• _Required action_: Output, without any change, the listing below from its opening line up to and including the line with "mkBlockManager (bm_context bm) su".
+ + + +
(* ===== verification/BlockManager.v ===== *)
(** * The block manager ([core/src/block_manager.rs])

    Blocks whose ancestors are not all known are suspended; accepting a block, or
    moving the GC round, releases the blocks that waited for it.  The manager uses the
    DAG through the class [DagWriter], which [DagState] implements. *)

From S2P Require Import Prelude Collections Weighted Committee Types Fixtures Commits StakeAggregator.
From S2P Require Import ThresholdClock LeaderScoring Storage DagState DagStateSpec DagTraversal.
From S2P Require Import DagRecovery.

Local Open Scope N_scope.

(** ** What the manager needs from the DAG *)

Class DagWriter (D : Type) := {
  dw_gc_round : D → Round;
  dw_contains_block : D → BlockRef → outcome bool;
  dw_contains_blocks : D → list BlockRef → outcome (list bool);
  dw_accept_blocks : Instant → D → list VerifiedBlock → outcome D;
}.

#[export] Instance dag_state_writer {S : Type} `{Store S} : DagWriter (DagState S) := {
  dw_gc_round := gc_round;
  dw_contains_block := contains_block;
  dw_contains_blocks := contains_blocks;
  dw_accept_blocks := accept_blocks;
}.

(** ** State *)

Record SuspendedBlock := mkSuspendedBlock {
  su_block : VerifiedBlock;
  su_missing : gset BlockRef;
  su_timestamp : Instant;
}.

Record BlockManager := mkBlockManager {
  bm_context : Context;
  suspended_blocks : gmap BlockRef SuspendedBlock;
  missing_ancestors : gmap BlockRef (gset BlockRef);
  missing_blocks : gset BlockRef;
  received_block_rounds : list (option (Round * Round));
}.

Definition block_manager_new (ctx : Context) : BlockManager :=
  mkBlockManager ctx ∅ ∅ ∅ (replicate (committee_size (committee ctx)) None).

Definition set_suspended (su : gmap BlockRef SuspendedBlock) (bm : BlockManager) : BlockManager :=
  mkBlockManager (bm_context bm) su (missing_ancestors bm) (missing_blocks bm) (received_block_rounds bm).
Definition set_missing_ancestors (ma : gmap BlockRef (gset BlockRef)) (bm : BlockManager) : BlockManager :=
  mkBlockManager (bm_context bm) (suspended_blocks bm) ma (missing_blocks bm) (received_block_rounds bm).
Definition set_missing_blocks (mb : gset BlockRef) (bm : BlockManager) : BlockManager :=
  mkBlockManager (bm_context bm) (suspended_blocks bm) (missing_ancestors bm) mb (received_block_rounds bm).
Definition set_received (rr : list (option (Round * Round))) (bm : BlockManager) : BlockManager :=
  mkBlockManager (bm_context bm) (suspended_blocks bm) (missing_ancestors bm) (missing_blocks bm) rr.

Inductive TryAcceptResult :=
| Accepted (b : VerifiedBlock)
| Suspended (ancestors_to_fetch : gset BlockRef)
| Processed
| Skipped.

(** The hostname that labels a metric. *)
Definition hostname_of (bm : BlockManager) (a : AuthorityIndex) : outcome string :=
  omap_ok hostname (authority (committee (bm_context bm)) a).

Definition update_block_received_metrics (bm : BlockManager) (block : VerifiedBlock) : outcome BlockManager :=
  let! cur := vec_get (received_block_rounds bm) (author block) in
  let rounds :=
    match cur with
    | Some (curr_min, curr_max) => (N.min curr_min (round block), N.max curr_max (round block))
    | None => (round block, round block)
    end in
  let! rr := vec_set (received_block_rounds bm) (author block) (Some rounds) in
  do! hostname_of bm (author block) in
  Ok (set_received rr bm).

(** ** Releasing suspended blocks *)

Definition try_unsuspend_block (bm : BlockManager) (block_ref accepted_dependency : BlockRef) :
    outcome (BlockManager * option SuspendedBlock) :=
  let! block := expect (suspended_blocks bm !! block_ref) "Block should be in suspended map" in
  do! rassert (bool_decide (accepted_dependency ∈ su_missing block))
    "Block reference should be present in missing dependencies" in
  let block := mkSuspendedBlock (su_block block) (su_missing block ∖ {[accepted_dependency]}) (su_timestamp block) in
  if decide (su_missing block = ∅) then
    Ok (set_suspended (delete block_ref (suspended_blocks bm)) bm, Some block)
  else Ok (set_suspended (<[block_ref := block]> (suspended_blocks bm)) bm, None).

(** The inner [for] loop; the head of [to_process] is the top of the stack. *)
Definition unsuspend_child (dependency : BlockRef)
    (acc : BlockManager * list BlockRef * list SuspendedBlock) (r : BlockRef) :
    outcome (BlockManager * list BlockRef * list SuspendedBlock) :=
  let '(bm, to_process, unsuspended) := acc in
  let! '(bm, released) := try_unsuspend_block bm r dependency in
  match released with
  | Some block => Ok (bm, reference (su_block block) :: to_process, unsuspended ++ [block])
  | None => Ok (bm, to_process, unsuspended)
  end.

Fixpoint unsuspend_loop (fuel : nat) (bm : BlockManager) (to_process : list BlockRef)
    (unsuspended : list SuspendedBlock) : outcome (BlockManager * list SuspendedBlock) :=
  match fuel with
  | O => OutOfFuel
  | Datatypes.S fuel' =>
      match to_process with
      | [] => Ok (bm, unsuspended)
      | block_ref :: to_process =>
          match missing_ancestors bm !! block_ref with
          | None => unsuspend_loop fuel' bm to_process unsuspended
          | Some children =>
              let bm := set_missing_ancestors (delete block_ref (missing_ancestors bm)) bm in
              let! '(bm, to_process, unsuspended) :=
                for_each (unsuspend_child block_ref) (bm, to_process, unsuspended) (bset_iter children) in
              unsuspend_loop fuel' bm to_process unsuspended
          end
      end
  end.

(** Every block is released and put on the stack at most once. *)
Definition unsuspend_fuel (bm : BlockManager) : nat := 2 + size (suspended_blocks bm).

Definition try_unsuspend_children_blocks (bm : BlockManager) (accepted_block : BlockRef) :
    outcome (BlockManager * list VerifiedBlock) :=
  let! '(bm, unsuspended) := unsuspend_loop (unsuspend_fuel bm) bm [accepted_block] [] in
  do! map_each (λ b, hostname_of bm (author (su_block b))) unsuspended in
  Ok (bm, su_block <$> unsuspended).

(** ** Accepting blocks *)

Section with_dag.
Context {D : Type} `{DagWriter D} (now : Instant).
Implicit Types d : D.

(** The loop over the ancestors of a block and whether they were found. *)
Definition note_ancestor (block_ref : BlockRef) (acc : BlockManager * gset BlockRef * gset BlockRef)
    (p : bool * BlockRef) : outcome (BlockManager * gset BlockRef * gset BlockRef) :=
  let '(bm, missing, to_fetch) := acc in
  let '(found, ancestor) := p in
  if (found : bool) then Ok acc
  else
    let children := default ∅ (missing_ancestors bm !! ancestor) in
    let bm := set_missing_ancestors (<[ancestor := {[block_ref]} ∪ children]> (missing_ancestors bm)) bm in
    do! hostname_of bm (ref_author ancestor) in
    match suspended_blocks bm !! ancestor with
    | Some _ => Ok (bm, {[ancestor]} ∪ missing, to_fetch)
    | None => Ok (set_missing_blocks ({[ancestor]} ∪ missing_blocks bm) bm,
                  {[ancestor]} ∪ missing, {[ancestor]} ∪ to_fetch)
    end.

Definition try_accept_one_block (bm : BlockManager) d (block : VerifiedBlock) :
    outcome (BlockManager * TryAcceptResult) :=
  let block_ref := reference block in
  let gc_round := dw_gc_round d in
  let! known :=
    match suspended_blocks bm !! block_ref with
    | Some _ => Ok true
    | None => dw_contains_block d block_ref
    end in
  if (known : bool) then Ok (bm, Processed) else
  if round block <=? gc_round then
    do! hostname_of bm (author block) in Ok (bm, Skipped)
  else
    let ancs := filter (λ a, ref_round a = GENESIS_ROUND ∨ gc_round < ref_round a) (ancestors block) in
    let! found := dw_contains_blocks d ancs in
    let! '(bm, missing, to_fetch) := for_each (note_ancestor block_ref) (bm, ∅, ∅) (zip found ancs) in
    let bm := set_missing_blocks (missing_blocks bm ∖ {[block_ref]}) bm in
    if decide (missing = ∅) then Ok (bm, Accepted block)
    else
      do! hostname_of bm (author block) in
      Ok (set_suspended (<[block_ref := mkSuspendedBlock block missing now]> (suspended_blocks bm)) bm,
          Suspended to_fetch).

(** The references a committed block leaves behind when it was suspended. *)
Definition forget_child (block_ref : BlockRef) (ma : gmap BlockRef (gset BlockRef)) (ancestor : BlockRef) :
    gmap BlockRef (gset BlockRef) :=
  alter (λ children, children ∖ {[block_ref]}) ancestor ma.

Definition try_accept_one_committed_block (bm : BlockManager) d (block : VerifiedBlock) :
    outcome (BlockManager * D * TryAcceptResult) :=
  let block_ref := reference block in
  let! known := dw_contains_block d block_ref in
  if (known : bool) then Ok (bm, d, Processed) else
  let bm := set_missing_blocks (missing_blocks bm ∖ {[block_ref]}) bm in
  let bm :=
    match suspended_blocks bm !! block_ref with
    | Some suspended =>
        set_missing_ancestors
          (foldl (forget_child block_ref) (missing_ancestors bm) (bset_iter (su_missing suspended)))
          (set_suspended (delete block_ref (suspended_blocks bm)) bm)
    | None => bm
    end in
  let! d := dw_accept_blocks now d [block] in
  Ok (bm, d, Accepted block).

(** The body of the loop over the received blocks. *)
Definition release_and_accept (bm : BlockManager) d (block_ref : BlockRef) (blocks_to_accept : list VerifiedBlock)
    (accepted : list VerifiedBlock) (missing : gset BlockRef) :
    outcome (BlockManager * D * list VerifiedBlock * gset BlockRef) :=
  let! '(bm, unsuspended) := try_unsuspend_children_blocks bm block_ref in
  let blocks_to_accept := blocks_to_accept ++ unsuspended in
  let! d := dw_accept_blocks now d blocks_to_accept in
  Ok (bm, d, accepted ++ blocks_to_accept, missing).

Definition accept_received (committed : bool) (acc : BlockManager * D * list VerifiedBlock * gset BlockRef)
    (block : VerifiedBlock) : outcome (BlockManager * D * list VerifiedBlock * gset BlockRef) :=
  let '(bm, d, accepted, missing) := acc in
  let! bm := update_block_received_metrics bm block in
  let block_ref := reference block in
  if committed then
    let! '(bm, d, res) := try_accept_one_committed_block bm d block in
    match res with
    | Accepted block => release_and_accept bm d block_ref [] (accepted ++ [block]) missing
    | Processed => Ok (bm, d, accepted, missing)
    | Suspended _ | Skipped => Panic "Did not expect to suspend or skip a committed block"
    end
  else
    let! '(bm, res) := try_accept_one_block bm d block in
    match res with
    | Accepted block => release_and_accept bm d block_ref [block] accepted missing
    | Suspended ancestors_to_fetch => Ok (bm, d, accepted, missing ∪ ancestors_to_fetch)
    | Processed | Skipped => Ok (bm, d, accepted, missing)
    end.

Definition try_accept_blocks_internal (bm : BlockManager) d (blocks : list VerifiedBlock) (committed : bool) :
    outcome (BlockManager * D * list VerifiedBlock * gset BlockRef) :=
  for_each (accept_received committed) (bm, d, [], ∅) (sort_by_key round blocks).

Definition try_accept_blocks (bm : BlockManager) d (blocks : list VerifiedBlock) :
    outcome (BlockManager * D * list VerifiedBlock * gset BlockRef) :=
  try_accept_blocks_internal bm d blocks false.

Definition try_accept_committed_blocks (bm : BlockManager) d (blocks : list VerifiedBlock) :
    outcome (BlockManager * D * list VerifiedBlock) :=
  let! '(bm, d, accepted, missing) := try_accept_blocks_internal bm d blocks true in
  do! rassert (bool_decide (missing = ∅)) "No missing blocks should be returned for committed blocks" in
  Ok (bm, d, accepted).

(** ** Looking for blocks *)

Definition note_wanted (acc : BlockManager * gset BlockRef) (p : bool * BlockRef) :
    outcome (BlockManager * gset BlockRef) :=
  let '(bm, missing) := acc in
  let '(found, r) := p in
  if (found : bool) || bool_decide (is_Some (suspended_blocks bm !! r)) then Ok acc
  else
    let missing := {[r]} ∪ missing in
    if decide (r ∈ missing_blocks bm) then Ok (bm, missing)
    else
      let bm := set_missing_blocks ({[r]} ∪ missing_blocks bm) bm in
      let bm := set_missing_ancestors
        (<[r := default ∅ (missing_ancestors bm !! r)]> (missing_ancestors bm)) bm in
      do! hostname_of bm (ref_author r) in
      Ok (bm, missing).

Definition try_find_blocks (bm : BlockManager) d (block_refs : list BlockRef) :
    outcome (BlockManager * gset BlockRef) :=
  let refs := filter (λ r, dw_gc_round d < ref_round r) block_refs in
  if decide (refs = []) then Ok (bm, ∅) else
  let refs := sort_by_key ref_round refs in
  let! found := dw_contains_blocks d refs in
  for_each note_wanted (bm, ∅) (zip found refs).

(** ** Garbage collection *)

Fixpoint gc_loop (fuel : nat) (gc_round : Round) (bm : BlockManager) d : outcome (BlockManager * D) :=
  match fuel with
  | O => OutOfFuel
  | Datatypes.S fuel' =>
      match btree_first (missing_ancestors bm) with
      | None => Ok (bm, d)
      | Some (block_ref, _) =>
          if gc_round <? ref_round block_ref then Ok (bm, d)
          else
            do! hostname_of bm (ref_author block_ref) in
            do! rassert (bool_decide (suspended_blocks bm !! block_ref = None))
              "Block should not be suspended, as we are causally GC'ing and no suspended block should exist for a missing ancestor." in
            let bm := set_missing_blocks (missing_blocks bm ∖ {[block_ref]}) bm in
            let! '(bm, unsuspended) := try_unsuspend_children_blocks bm block_ref in
            let! d := dw_accept_blocks now d unsuspended in
            do! map_each (λ b, hostname_of bm (author b)) unsuspended in
            gc_loop fuel' gc_round bm d
      end
  end.

(** Every iteration removes the first missing ancestor. *)
Definition try_unsuspend_blocks_for_latest_gc_round (bm : BlockManager) d : outcome (BlockManager * D) :=
  gc_loop (1 + size (missing_ancestors bm)) (dw_gc_round d) bm d.
End with_dag.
+ + + +
• _Task solution_:
(* ===== verification/BlockManager.v ===== *)
(** * The block manager ([core/src/block_manager.rs])

    Blocks whose ancestors are not all known are suspended; accepting a block, or
    moving the GC round, releases the blocks that waited for it.  The manager uses the
    DAG through the class [DagWriter], which [DagState] implements. *)

From S2P Require Import Prelude Collections Weighted Committee Types Fixtures Commits StakeAggregator.
From S2P Require Import ThresholdClock LeaderScoring Storage DagState DagStateSpec DagTraversal.
From S2P Require Import DagRecovery.

Local Open Scope N_scope.

(** ** What the manager needs from the DAG *)

Class DagWriter (D : Type) := {
  dw_gc_round : D → Round;
  dw_contains_block : D → BlockRef → outcome bool;
  dw_contains_blocks : D → list BlockRef → outcome (list bool);
  dw_accept_blocks : Instant → D → list VerifiedBlock → outcome D;
}.

#[export] Instance dag_state_writer {S : Type} `{Store S} : DagWriter (DagState S) := {
  dw_gc_round := gc_round;
  dw_contains_block := contains_block;
  dw_contains_blocks := contains_blocks;
  dw_accept_blocks := accept_blocks;
}.

(** ** State *)

Record SuspendedBlock := mkSuspendedBlock {
  su_block : VerifiedBlock;
  su_missing : gset BlockRef;
  su_timestamp : Instant;
}.

Record BlockManager := mkBlockManager {
  bm_context : Context;
  suspended_blocks : gmap BlockRef SuspendedBlock;
  missing_ancestors : gmap BlockRef (gset BlockRef);
  missing_blocks : gset BlockRef;
  received_block_rounds : list (option (Round * Round));
}.

Definition block_manager_new (ctx : Context) : BlockManager :=
  mkBlockManager ctx ∅ ∅ ∅ (replicate (committee_size (committee ctx)) None).

Definition set_suspended (su : gmap BlockRef SuspendedBlock) (bm : BlockManager) : BlockManager :=
  mkBlockManager (bm_context bm) su (missing_ancestors bm) (missing_blocks bm) (received_block_rounds bm).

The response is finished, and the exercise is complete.